(** ** Files *)

Definition readline_turn (max : Z) (x : list Z * Z) : prog (list Z * Z + list Z) :=
  let '(buf, pos) := x in
  r ← sys_read STDIN_FILENO [0] 0 1;
  let '(n, cell) := (r : Z * list Z) in
  let c := hd 0 cell in
  if negb (n =? 1) then mret (inl (buf, pos))
  else if c =? 10 then buf ← lift (put buf pos 0); _ ← putc 10; mret (inr buf)
  else if c =? 8 then if 0 <? pos then _ ← putc 8; mret (inl (buf, pos - 1)) else mret (inl (buf, pos))
  else if pos <? max - 1 then buf ← lift (put buf pos c); _ ← putc c; mret (inl (buf, pos + 1))
  else mret (inl (buf, pos)).
(** The line as a string. *)
Definition readline (buf : list Z) (max : Z) : prog (list Z) :=
  buf ← ITree.iter (readline_turn max) (buf, 0); lift (c_string buf).

Definition read_turn (fd : Z) (x : option (list Z) * Z) : prog (option (list Z) * Z + option (list Z) * Z) :=
  let '(w, total) := x in
  if total <? BUF_SIZE - 1 then
    r ← (match w with
         | Some buf => r ← sys_read fd buf total (BUF_SIZE - 1 - total); mret (fst r, Some (snd r))
         | None => n ← result (CRead fd (BUF_SIZE - 1 - total)); mret (n, None)
         end);
    let '(n, w) := (r : Z * option (list Z)) in
    if n <=? 0 then mret (inr (w, total)) else mret (inl (w, total + n))
  else mret (inr (w, total)).
Definition read_file (window : option (list Z)) (path : list Z) e : prog (Z * editor) :=
  fd ← sys_open path;
  if fd <? 0 then mret (-1, e)
  else
    r ← ITree.iter (read_turn fd) (window, 0);
    let '(w, total) := (r : option (list Z) * Z) in
    buf ← lift w;
    buf ← lift (put buf total 0);
    _ ← sys_close fd;
    e ← lift (load_text buf total e);
    mret (0, e).

Fixpoint write_lines (n : nat) (i fd : Z) (ls : list (list Z)) : prog unit :=
  match n with
  | O => mret tt
  | S n =>
      s ← lift (line_text ls i);
      _ ← sys_write fd (s ++ [0]) (zlen s); _ ← sys_write fd [10] 1; write_lines n (i + 1) fd ls
  end.
Definition save_file (path : list Z) e : prog (Z * editor) :=
  fd ← sys_create path;
  if fd <? 0 then mret (-1, e)
  else _ ← write_lines (Z.to_nat (g_num e)) 0 fd (g_lines e); _ ← sys_close fd; mret (0, set_dirty 0 e).

(** ** Commands *)

Fixpoint print_from (n : nat) (i : Z) (ls : list (list Z)) : prog unit :=
  match n with
  | O => mret tt
  | S n =>
      num ← lift (line_number i); s ← lift (line_text ls i);
      _ ← puts num; _ ← puts (txt "  "); _ ← puts s; _ ← putc 10; print_from n (i + 1) ls
  end.
Definition print_lines e : prog unit := print_from (Z.to_nat (g_num e)) 0 (g_lines e).
Definition list_range (start last : Z) e : prog unit :=
  let start := if start <? 0 then 0 else start in
  let last := if g_num e <=? last then g_num e - 1 else last in
  print_from (Z.to_nat (last + 1 - start)) start (g_lines e).

Definition insert_turn (x : editor * Z) : prog (editor * Z + editor) :=
  let '(e, after) := x in
  _ ← puts (txt "> ");
  line ← readline (raw LINE_MAX) LINE_MAX;
  if strcmp line (txt ".") =? 0 then mret (inr e)
  else if MAX_LINES <=? g_num e then _ ← puts (ln "Buffer full"); mret (inr e)
  else e ← lift (insert_at after line e); mret (inl (e, after + 1)).
Definition insert_lines (after : Z) e : prog editor :=
  _ ← puts (ln "(enter lines, '.' alone to end)");
  e ← ITree.iter insert_turn (e, after);
  mret (set_dirty 1 e).

Definition delete_line (n : Z) e : prog editor :=
  if (n <? 0) || (g_num e <=? n) then _ ← puts (ln "Invalid line"); mret e else lift (remove_at n e).

Definition HELP : list (list Z) :=
  [ln "Editor commands:"; ln "  p        print all lines"; ln "  n        print line n"; ln "  i [n]    insert after line n (default: 0)";
   ln "  a [n]    append after line n (default: end)"; ln "  d n      delete line n"; ln "  w        save (write) file";
   ln "  q        quit (discards if unsaved)"; ln "  Q        force quit without saving"; ln "  h        this help";
   ln "  n,m p    print range n through m"].
Fixpoint say (ss : list (list Z)) : prog unit := match ss with [] => mret tt | s :: ss => _ ← puts s; say ss end.
Definition help : prog unit := say HELP.

(** The digits at the start, in an int; the rest. *)
Fixpoint number_at (v : Z) (s : list Z) : Z * list Z :=
  match s with c :: s' => if is_digit c then number_at (s32 (v * 10 + (c - 48))) s' else (v, s) | [] => (v, s) end.
Fixpoint skip_spaces (s : list Z) : list Z := match s with c :: s' => if c =? 32 then skip_spaces s' else s | [] => [] end.

(** The line after which to insert: [n] of a command with a number, one less, or the default. *)
Definition target (default : Z) (line : list Z) : Z :=
  if nth 1 line 0 =? 32 then s32 (fst (number_at 0 (drop 2 line)) - 1) else default.

Definition command_i (line : list Z) e : prog editor :=
  let n := target 0 line in
  let n := if n <? 0 then 0 else n in
  let n := if g_num e <? n then g_num e else n in
  insert_lines n e.
Definition command_a (line : list Z) e : prog editor :=
  let n := target (g_num e - 1) line in
  let n := if n <? 0 then 0 else n in
  let n := if g_num e <=? n then g_num e - 1 else n in
  insert_lines (n + 1) e.
Definition command_d (line : list Z) e : prog editor :=
  let v := fst (number_at 0 (skip_spaces (drop 1 line))) in
  if (v <? 1) || (g_num e <? v) then _ ← puts (ln "Invalid line"); mret e else delete_line (v - 1) e.
Definition command_print (line : list Z) e : prog editor :=
  let unknown := _ ← puts (ln "?"); mret e in
  let '(n, rest) := number_at 0 line in
  match rest with
  | [] => if (1 <=? n) && (n <=? g_num e) then _ ← list_range (n - 1) (n - 1) e; mret e else unknown
  | c :: rest =>
      if c =? 44 then
        let m := n in
        let '(n, rest) := number_at 0 rest in
        if hd 0 (skip_spaces rest) =? 112 then
          if (m <? 1) || (g_num e <? n) || (n <? m) then _ ← puts (ln "Invalid range"); mret e
          else _ ← list_range (m - 1) (n - 1) e; mret e
        else unknown
      else unknown
  end.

--------------------------------

**What to work on:** Return every entry exactly as given.

**Result for this task:**
(** ** Files *)

Definition readline_turn (max : Z) (x : list Z * Z) : prog (list Z * Z + list Z) :=
  let '(buf, pos) := x in
  r ← sys_read STDIN_FILENO [0] 0 1;
  let '(n, cell) := (r : Z * list Z) in
  let c := hd 0 cell in
  if negb (n =? 1) then mret (inl (buf, pos))
  else if c =? 10 then buf ← lift (put buf pos 0); _ ← putc 10; mret (inr buf)
  else if c =? 8 then if 0 <? pos then _ ← putc 8; mret (inl (buf, pos - 1)) else mret (inl (buf, pos))
  else if pos <? max - 1 then buf ← lift (put buf pos c); _ ← putc c; mret (inl (buf, pos + 1))
  else mret (inl (buf, pos)).
(** The line as a string. *)
Definition readline (buf : list Z) (max : Z) : prog (list Z) :=
  buf ← ITree.iter (readline_turn max) (buf, 0); lift (c_string buf).

Definition read_turn (fd : Z) (x : option (list Z) * Z) : prog (option (list Z) * Z + option (list Z) * Z) :=
  let '(w, total) := x in
  if total <? BUF_SIZE - 1 then
    r ← (match w with
         | Some buf => r ← sys_read fd buf total (BUF_SIZE - 1 - total); mret (fst r, Some (snd r))
         | None => n ← result (CRead fd (BUF_SIZE - 1 - total)); mret (n, None)
         end);
    let '(n, w) := (r : Z * option (list Z)) in
    if n <=? 0 then mret (inr (w, total)) else mret (inl (w, total + n))
  else mret (inr (w, total)).
Definition read_file (window : option (list Z)) (path : list Z) e : prog (Z * editor) :=
  fd ← sys_open path;
  if fd <? 0 then mret (-1, e)
  else
    r ← ITree.iter (read_turn fd) (window, 0);
    let '(w, total) := (r : option (list Z) * Z) in
    buf ← lift w;
    buf ← lift (put buf total 0);
    _ ← sys_close fd;
    e ← lift (load_text buf total e);
    mret (0, e).

Fixpoint write_lines (n : nat) (i fd : Z) (ls : list (list Z)) : prog unit :=
  match n with
  | O => mret tt
  | S n =>
      s ← lift (line_text ls i);
      _ ← sys_write fd (s ++ [0]) (zlen s); _ ← sys_write fd [10] 1; write_lines n (i + 1) fd ls
  end.
Definition save_file (path : list Z) e : prog (Z * editor) :=
  fd ← sys_create path;
  if fd <? 0 then mret (-1, e)
  else _ ← write_lines (Z.to_nat (g_num e)) 0 fd (g_lines e); _ ← sys_close fd; mret (0, set_dirty 0 e).

(** ** Commands *)

Fixpoint print_from (n : nat) (i : Z) (ls : list (list Z)) : prog unit :=
  match n with
  | O => mret tt
  | S n =>
      num ← lift (line_number i); s ← lift (line_text ls i);
      _ ← puts num; _ ← puts (txt "  "); _ ← puts s; _ ← putc 10; print_from n (i + 1) ls
  end.
Definition print_lines e : prog unit := print_from (Z.to_nat (g_num e)) 0 (g_lines e).
Definition list_range (start last : Z) e : prog unit :=
  let start := if start <? 0 then 0 else start in
  let last := if g_num e <=? last then g_num e - 1 else last in
  print_from (Z.to_nat (last + 1 - start)) start (g_lines e).

Definition insert_turn (x : editor * Z) : prog (editor * Z + editor) :=
  let '(e, after) := x in
  _ ← puts (txt "> ");
  line ← readline (raw LINE_MAX) LINE_MAX;
  if strcmp line (txt ".") =? 0 then mret (inr e)
  else if MAX_LINES <=? g_num e then _ ← puts (ln "Buffer full"); mret (inr e)
  else e ← lift (insert_at after line e); mret (inl (e, after + 1)).
Definition insert_lines (after : Z) e : prog editor :=
  _ ← puts (ln "(enter lines, '.' alone to end)");
  e ← ITree.iter insert_turn (e, after);
  mret (set_dirty 1 e).

Definition delete_line (n : Z) e : prog editor :=
  if (n <? 0) || (g_num e <=? n) then _ ← puts (ln "Invalid line"); mret e else lift (remove_at n e).

Definition HELP : list (list Z) :=
  [ln "Editor commands:"; ln "  p        print all lines"; ln "  n        print line n"; ln "  i [n]    insert after line n (default: 0)";
   ln "  a [n]    append after line n (default: end)"; ln "  d n      delete line n"; ln "  w        save (write) file";
   ln "  q        quit (discards if unsaved)"; ln "  Q        force quit without saving"; ln "  h        this help";
   ln "  n,m p    print range n through m"].
Fixpoint say (ss : list (list Z)) : prog unit := match ss with [] => mret tt | s :: ss => _ ← puts s; say ss end.
Definition help : prog unit := say HELP.

(** The digits at the start, in an int; the rest. *)
Fixpoint number_at (v : Z) (s : list Z) : Z * list Z :=
  match s with c :: s' => if is_digit c then number_at (s32 (v * 10 + (c - 48))) s' else (v, s) | [] => (v, s) end.
Fixpoint skip_spaces (s : list Z) : list Z := match s with c :: s' => if c =? 32 then skip_spaces s' else s | [] => [] end.

(** The line after which to insert: [n] of a command with a number, one less, or the default. *)
Definition target (default : Z) (line : list Z) : Z :=
  if nth 1 line 0 =? 32 then s32 (fst (number_at 0 (drop 2 line)) - 1) else default.

Definition command_i (line : list Z) e : prog editor :=
  let n := target 0 line in
  let n := if n <? 0 then 0 else n in
  let n := if g_num e <? n then g_num e else n in
  insert_lines n e.
Definition command_a (line : list Z) e : prog editor :=
  let n := target (g_num e - 1) line in
  let n := if n <? 0 then 0 else n in
  let n := if g_num e <=? n then g_num e - 1 else n in
  insert_lines (n + 1) e.
Definition command_d (line : list Z) e : prog editor :=
  let v := fst (number_at 0 (skip_spaces (drop 1 line))) in
  if (v <? 1) || (g_num e <? v) then _ ← puts (ln "Invalid line"); mret e else delete_line (v - 1) e.
Definition command_print (line : list Z) e : prog editor :=
  let unknown := _ ← puts (ln "?"); mret e in
  let '(n, rest) := number_at 0 line in
  match rest with
  | [] => if (1 <=? n) && (n <=? g_num e) then _ ← list_range (n - 1) (n - 1) e; mret e else unknown
  | c :: rest =>
      if c =? 44 then
        let m := n in
        let '(n, rest) := number_at 0 rest in
        if hd 0 (skip_spaces rest) =? 112 then
          if (m <? 1) || (g_num e <? n) || (n <? m) then _ ← puts (ln "Invalid range"); mret e
          else _ ← list_range (m - 1) (n - 1) e; mret e
        else unknown
      else unknown
  end.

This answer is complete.